- [What you have to do]
Your answer is the lines below, exactly, from the one that contains "Global Instance ThreadState_eq_dec" through the one that contains "unmatchedFutexWakeups : Z;", both included.

(Saved entries)
········

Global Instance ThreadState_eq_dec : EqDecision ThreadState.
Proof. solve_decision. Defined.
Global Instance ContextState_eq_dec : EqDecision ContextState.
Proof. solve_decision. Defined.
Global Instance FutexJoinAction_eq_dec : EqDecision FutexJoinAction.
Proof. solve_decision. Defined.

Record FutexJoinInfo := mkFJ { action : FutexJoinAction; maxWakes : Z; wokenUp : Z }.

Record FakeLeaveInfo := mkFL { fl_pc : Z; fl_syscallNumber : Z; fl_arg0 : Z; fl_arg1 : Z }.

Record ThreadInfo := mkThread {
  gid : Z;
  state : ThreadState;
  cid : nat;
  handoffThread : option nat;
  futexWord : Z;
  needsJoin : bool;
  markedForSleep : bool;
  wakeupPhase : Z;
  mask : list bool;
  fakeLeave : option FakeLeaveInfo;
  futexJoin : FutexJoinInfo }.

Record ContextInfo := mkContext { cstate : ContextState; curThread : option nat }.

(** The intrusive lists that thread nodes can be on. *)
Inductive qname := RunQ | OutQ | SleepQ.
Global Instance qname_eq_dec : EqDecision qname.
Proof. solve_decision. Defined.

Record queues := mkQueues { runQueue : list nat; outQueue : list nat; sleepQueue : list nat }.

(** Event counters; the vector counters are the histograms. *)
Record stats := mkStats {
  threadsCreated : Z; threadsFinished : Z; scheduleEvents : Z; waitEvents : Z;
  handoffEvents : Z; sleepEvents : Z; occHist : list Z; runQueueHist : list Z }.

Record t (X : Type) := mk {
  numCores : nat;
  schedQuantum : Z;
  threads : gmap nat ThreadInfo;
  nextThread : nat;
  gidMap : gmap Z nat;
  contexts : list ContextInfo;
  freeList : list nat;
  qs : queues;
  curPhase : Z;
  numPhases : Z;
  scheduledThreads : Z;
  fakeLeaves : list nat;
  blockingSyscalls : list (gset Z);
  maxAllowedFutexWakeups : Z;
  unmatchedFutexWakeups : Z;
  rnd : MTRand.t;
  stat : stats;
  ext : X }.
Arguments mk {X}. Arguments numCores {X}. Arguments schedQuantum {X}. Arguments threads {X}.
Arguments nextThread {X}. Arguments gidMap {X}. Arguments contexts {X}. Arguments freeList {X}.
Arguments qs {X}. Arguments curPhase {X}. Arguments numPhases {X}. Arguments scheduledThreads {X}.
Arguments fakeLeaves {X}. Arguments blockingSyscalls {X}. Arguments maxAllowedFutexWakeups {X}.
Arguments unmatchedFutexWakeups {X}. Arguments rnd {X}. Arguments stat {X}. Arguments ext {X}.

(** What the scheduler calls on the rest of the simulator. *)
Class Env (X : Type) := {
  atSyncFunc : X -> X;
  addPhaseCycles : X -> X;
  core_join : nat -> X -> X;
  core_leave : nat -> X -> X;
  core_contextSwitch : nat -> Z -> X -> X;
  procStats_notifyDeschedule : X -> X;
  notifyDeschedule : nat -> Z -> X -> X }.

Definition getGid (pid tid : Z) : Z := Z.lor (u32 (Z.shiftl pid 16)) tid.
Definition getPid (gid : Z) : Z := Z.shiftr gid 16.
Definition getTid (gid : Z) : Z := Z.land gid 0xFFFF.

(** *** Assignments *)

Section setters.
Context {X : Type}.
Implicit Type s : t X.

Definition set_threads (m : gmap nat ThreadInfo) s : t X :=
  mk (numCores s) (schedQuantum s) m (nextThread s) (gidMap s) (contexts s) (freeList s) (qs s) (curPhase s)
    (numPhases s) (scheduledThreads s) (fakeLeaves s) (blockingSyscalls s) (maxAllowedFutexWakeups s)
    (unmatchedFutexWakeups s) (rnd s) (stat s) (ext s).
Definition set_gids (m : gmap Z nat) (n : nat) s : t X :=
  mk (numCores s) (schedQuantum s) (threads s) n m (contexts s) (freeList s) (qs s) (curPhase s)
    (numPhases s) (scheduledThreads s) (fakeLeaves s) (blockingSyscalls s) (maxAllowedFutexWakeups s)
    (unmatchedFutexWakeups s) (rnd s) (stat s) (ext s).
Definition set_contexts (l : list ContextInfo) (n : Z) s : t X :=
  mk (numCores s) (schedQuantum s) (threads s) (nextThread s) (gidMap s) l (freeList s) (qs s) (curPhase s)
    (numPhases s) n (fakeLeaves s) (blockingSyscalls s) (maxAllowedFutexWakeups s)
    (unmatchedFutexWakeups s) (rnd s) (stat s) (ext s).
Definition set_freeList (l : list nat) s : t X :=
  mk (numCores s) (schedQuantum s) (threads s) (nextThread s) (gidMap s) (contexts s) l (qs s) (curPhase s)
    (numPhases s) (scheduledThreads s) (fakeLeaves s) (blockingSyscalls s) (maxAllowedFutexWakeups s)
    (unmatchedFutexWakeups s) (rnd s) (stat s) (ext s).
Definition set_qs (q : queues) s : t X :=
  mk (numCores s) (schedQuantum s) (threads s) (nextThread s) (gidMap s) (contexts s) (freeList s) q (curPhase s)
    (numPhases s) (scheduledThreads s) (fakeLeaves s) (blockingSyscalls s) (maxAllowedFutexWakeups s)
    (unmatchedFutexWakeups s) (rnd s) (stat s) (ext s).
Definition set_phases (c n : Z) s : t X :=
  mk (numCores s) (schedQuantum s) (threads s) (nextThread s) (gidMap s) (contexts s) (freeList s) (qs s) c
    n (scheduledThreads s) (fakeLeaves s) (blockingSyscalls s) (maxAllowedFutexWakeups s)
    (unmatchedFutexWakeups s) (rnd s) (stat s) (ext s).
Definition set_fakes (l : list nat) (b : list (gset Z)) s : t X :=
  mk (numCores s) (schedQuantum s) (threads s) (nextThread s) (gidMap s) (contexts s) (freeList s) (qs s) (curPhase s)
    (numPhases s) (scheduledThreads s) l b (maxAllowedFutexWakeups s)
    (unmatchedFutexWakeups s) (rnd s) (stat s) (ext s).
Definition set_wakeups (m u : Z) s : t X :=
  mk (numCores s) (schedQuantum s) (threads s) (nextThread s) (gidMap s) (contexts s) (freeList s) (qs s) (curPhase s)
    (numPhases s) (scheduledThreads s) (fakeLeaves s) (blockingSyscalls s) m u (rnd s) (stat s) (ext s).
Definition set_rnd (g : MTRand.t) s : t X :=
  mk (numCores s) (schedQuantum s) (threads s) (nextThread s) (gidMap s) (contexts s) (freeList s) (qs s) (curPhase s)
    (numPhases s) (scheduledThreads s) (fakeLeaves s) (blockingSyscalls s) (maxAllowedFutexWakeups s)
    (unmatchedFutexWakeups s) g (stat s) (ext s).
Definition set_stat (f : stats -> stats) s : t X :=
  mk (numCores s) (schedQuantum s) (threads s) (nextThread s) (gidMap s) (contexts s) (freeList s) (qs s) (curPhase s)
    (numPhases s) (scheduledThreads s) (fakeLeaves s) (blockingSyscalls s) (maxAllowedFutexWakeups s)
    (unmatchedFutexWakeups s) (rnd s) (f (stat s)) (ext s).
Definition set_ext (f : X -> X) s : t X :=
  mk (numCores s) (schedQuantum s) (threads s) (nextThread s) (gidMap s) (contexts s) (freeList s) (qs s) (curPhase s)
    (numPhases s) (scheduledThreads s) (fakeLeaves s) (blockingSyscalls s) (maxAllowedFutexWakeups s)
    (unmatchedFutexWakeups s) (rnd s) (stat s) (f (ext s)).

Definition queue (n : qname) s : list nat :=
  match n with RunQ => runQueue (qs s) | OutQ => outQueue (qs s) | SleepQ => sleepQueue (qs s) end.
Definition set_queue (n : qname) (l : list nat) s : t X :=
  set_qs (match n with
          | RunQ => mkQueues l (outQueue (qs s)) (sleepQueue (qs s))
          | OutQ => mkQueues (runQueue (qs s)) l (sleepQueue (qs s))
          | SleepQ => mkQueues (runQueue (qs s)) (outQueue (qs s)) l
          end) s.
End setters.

········

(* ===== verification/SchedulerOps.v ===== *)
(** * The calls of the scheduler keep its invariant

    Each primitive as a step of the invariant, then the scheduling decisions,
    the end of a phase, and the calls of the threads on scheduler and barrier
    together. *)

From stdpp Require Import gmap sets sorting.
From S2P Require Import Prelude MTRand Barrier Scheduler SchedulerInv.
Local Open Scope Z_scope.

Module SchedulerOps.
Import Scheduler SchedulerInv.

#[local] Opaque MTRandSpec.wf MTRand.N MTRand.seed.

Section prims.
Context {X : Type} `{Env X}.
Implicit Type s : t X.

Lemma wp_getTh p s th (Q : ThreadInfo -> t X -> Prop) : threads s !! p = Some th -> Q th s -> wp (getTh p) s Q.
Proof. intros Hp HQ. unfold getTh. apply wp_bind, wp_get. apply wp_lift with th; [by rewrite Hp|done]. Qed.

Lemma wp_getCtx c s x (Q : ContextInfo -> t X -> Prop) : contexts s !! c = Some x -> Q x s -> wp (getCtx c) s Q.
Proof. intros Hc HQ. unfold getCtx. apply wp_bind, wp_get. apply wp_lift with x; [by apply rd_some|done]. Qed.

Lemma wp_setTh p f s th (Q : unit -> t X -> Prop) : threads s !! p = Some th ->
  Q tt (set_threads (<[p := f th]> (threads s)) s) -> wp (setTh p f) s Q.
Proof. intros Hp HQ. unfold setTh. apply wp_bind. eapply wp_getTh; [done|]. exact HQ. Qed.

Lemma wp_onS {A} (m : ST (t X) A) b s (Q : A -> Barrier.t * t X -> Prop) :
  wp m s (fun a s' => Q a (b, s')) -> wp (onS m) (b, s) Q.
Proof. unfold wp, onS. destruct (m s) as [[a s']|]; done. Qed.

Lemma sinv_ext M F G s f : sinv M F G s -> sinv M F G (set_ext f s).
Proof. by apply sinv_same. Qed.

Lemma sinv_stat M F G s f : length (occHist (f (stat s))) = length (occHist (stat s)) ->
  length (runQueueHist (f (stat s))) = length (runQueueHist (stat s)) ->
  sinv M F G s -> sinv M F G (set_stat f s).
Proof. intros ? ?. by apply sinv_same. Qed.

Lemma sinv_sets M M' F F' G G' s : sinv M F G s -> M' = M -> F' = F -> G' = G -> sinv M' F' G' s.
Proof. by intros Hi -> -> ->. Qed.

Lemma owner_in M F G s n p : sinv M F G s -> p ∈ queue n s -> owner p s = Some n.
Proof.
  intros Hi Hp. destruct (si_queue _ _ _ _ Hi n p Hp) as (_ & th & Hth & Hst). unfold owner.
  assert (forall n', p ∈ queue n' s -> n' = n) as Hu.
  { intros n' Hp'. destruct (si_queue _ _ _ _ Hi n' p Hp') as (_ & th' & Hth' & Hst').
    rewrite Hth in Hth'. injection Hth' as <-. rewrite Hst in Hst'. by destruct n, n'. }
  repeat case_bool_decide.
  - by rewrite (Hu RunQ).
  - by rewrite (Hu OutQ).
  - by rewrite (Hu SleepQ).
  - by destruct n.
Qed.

········

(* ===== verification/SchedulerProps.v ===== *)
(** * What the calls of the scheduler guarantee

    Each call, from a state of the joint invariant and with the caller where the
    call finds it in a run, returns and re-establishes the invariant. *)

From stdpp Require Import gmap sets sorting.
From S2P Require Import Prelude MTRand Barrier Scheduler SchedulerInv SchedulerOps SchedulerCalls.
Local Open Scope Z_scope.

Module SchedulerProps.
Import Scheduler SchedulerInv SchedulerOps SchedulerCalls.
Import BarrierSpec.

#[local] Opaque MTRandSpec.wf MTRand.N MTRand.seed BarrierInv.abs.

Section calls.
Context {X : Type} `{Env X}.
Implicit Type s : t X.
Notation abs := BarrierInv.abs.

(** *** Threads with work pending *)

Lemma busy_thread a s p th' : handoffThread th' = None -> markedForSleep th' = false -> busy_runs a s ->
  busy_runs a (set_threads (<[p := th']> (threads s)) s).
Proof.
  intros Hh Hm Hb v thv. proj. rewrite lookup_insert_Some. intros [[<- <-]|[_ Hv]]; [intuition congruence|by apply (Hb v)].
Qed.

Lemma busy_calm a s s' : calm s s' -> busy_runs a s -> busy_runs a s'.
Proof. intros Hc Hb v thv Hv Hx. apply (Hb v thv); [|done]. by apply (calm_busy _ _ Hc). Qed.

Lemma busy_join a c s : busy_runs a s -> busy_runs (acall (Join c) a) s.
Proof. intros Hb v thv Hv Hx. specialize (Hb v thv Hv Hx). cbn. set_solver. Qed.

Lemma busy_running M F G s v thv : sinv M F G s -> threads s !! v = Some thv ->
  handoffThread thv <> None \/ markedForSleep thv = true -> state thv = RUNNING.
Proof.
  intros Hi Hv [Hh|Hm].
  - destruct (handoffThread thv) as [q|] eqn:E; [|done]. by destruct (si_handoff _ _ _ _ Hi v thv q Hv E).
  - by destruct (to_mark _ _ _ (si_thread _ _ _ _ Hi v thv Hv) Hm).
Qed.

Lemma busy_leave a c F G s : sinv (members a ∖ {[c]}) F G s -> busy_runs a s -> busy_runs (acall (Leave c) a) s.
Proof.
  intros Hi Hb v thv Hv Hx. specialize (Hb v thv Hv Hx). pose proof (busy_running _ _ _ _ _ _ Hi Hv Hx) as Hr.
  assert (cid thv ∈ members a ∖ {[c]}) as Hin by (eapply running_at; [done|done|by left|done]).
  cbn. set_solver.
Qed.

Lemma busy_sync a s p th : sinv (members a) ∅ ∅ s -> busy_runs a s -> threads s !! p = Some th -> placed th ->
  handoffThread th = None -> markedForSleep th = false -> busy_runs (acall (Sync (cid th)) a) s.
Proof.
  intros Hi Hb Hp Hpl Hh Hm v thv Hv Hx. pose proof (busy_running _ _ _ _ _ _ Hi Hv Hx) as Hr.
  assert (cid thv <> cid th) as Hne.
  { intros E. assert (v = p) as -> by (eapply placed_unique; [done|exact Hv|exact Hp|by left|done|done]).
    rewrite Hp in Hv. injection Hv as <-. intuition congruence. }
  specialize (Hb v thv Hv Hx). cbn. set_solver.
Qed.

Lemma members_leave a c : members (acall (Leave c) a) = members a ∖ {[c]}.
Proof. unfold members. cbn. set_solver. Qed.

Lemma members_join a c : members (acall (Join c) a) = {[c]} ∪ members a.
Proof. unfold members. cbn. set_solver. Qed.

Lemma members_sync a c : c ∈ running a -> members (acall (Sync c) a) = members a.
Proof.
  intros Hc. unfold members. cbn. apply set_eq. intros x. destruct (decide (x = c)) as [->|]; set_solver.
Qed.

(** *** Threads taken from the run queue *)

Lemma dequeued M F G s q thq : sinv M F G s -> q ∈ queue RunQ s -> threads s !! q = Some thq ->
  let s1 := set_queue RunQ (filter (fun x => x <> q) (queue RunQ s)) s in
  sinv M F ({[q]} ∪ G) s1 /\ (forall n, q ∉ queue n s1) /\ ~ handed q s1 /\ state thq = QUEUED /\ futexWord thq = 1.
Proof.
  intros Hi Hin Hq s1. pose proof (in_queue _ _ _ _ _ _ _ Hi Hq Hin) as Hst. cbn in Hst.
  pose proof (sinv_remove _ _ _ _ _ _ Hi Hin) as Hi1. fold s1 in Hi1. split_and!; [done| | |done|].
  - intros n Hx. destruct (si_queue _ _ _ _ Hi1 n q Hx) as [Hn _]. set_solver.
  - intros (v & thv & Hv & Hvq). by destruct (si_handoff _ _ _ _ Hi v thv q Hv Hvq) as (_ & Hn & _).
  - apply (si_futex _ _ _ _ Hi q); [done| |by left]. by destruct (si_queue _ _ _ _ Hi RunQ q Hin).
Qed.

········

- [The answer]
Global Instance ThreadState_eq_dec : EqDecision ThreadState.
Proof. solve_decision. Defined.
Global Instance ContextState_eq_dec : EqDecision ContextState.
Proof. solve_decision. Defined.
Global Instance FutexJoinAction_eq_dec : EqDecision FutexJoinAction.
Proof. solve_decision. Defined.

Record FutexJoinInfo := mkFJ { action : FutexJoinAction; maxWakes : Z; wokenUp : Z }.

Record FakeLeaveInfo := mkFL { fl_pc : Z; fl_syscallNumber : Z; fl_arg0 : Z; fl_arg1 : Z }.

Record ThreadInfo := mkThread {
  gid : Z;
  state : ThreadState;
  cid : nat;
  handoffThread : option nat;
  futexWord : Z;
  needsJoin : bool;
  markedForSleep : bool;
  wakeupPhase : Z;
  mask : list bool;
  fakeLeave : option FakeLeaveInfo;
  futexJoin : FutexJoinInfo }.

Record ContextInfo := mkContext { cstate : ContextState; curThread : option nat }.

(** The intrusive lists that thread nodes can be on. *)
Inductive qname := RunQ | OutQ | SleepQ.
Global Instance qname_eq_dec : EqDecision qname.
Proof. solve_decision. Defined.

Record queues := mkQueues { runQueue : list nat; outQueue : list nat; sleepQueue : list nat }.

(** Event counters; the vector counters are the histograms. *)
Record stats := mkStats {
  threadsCreated : Z; threadsFinished : Z; scheduleEvents : Z; waitEvents : Z;
  handoffEvents : Z; sleepEvents : Z; occHist : list Z; runQueueHist : list Z }.

Record t (X : Type) := mk {
  numCores : nat;
  schedQuantum : Z;
  threads : gmap nat ThreadInfo;
  nextThread : nat;
  gidMap : gmap Z nat;
  contexts : list ContextInfo;
  freeList : list nat;
  qs : queues;
  curPhase : Z;
  numPhases : Z;
  scheduledThreads : Z;
  fakeLeaves : list nat;
  blockingSyscalls : list (gset Z);
  maxAllowedFutexWakeups : Z;
  unmatchedFutexWakeups : Z;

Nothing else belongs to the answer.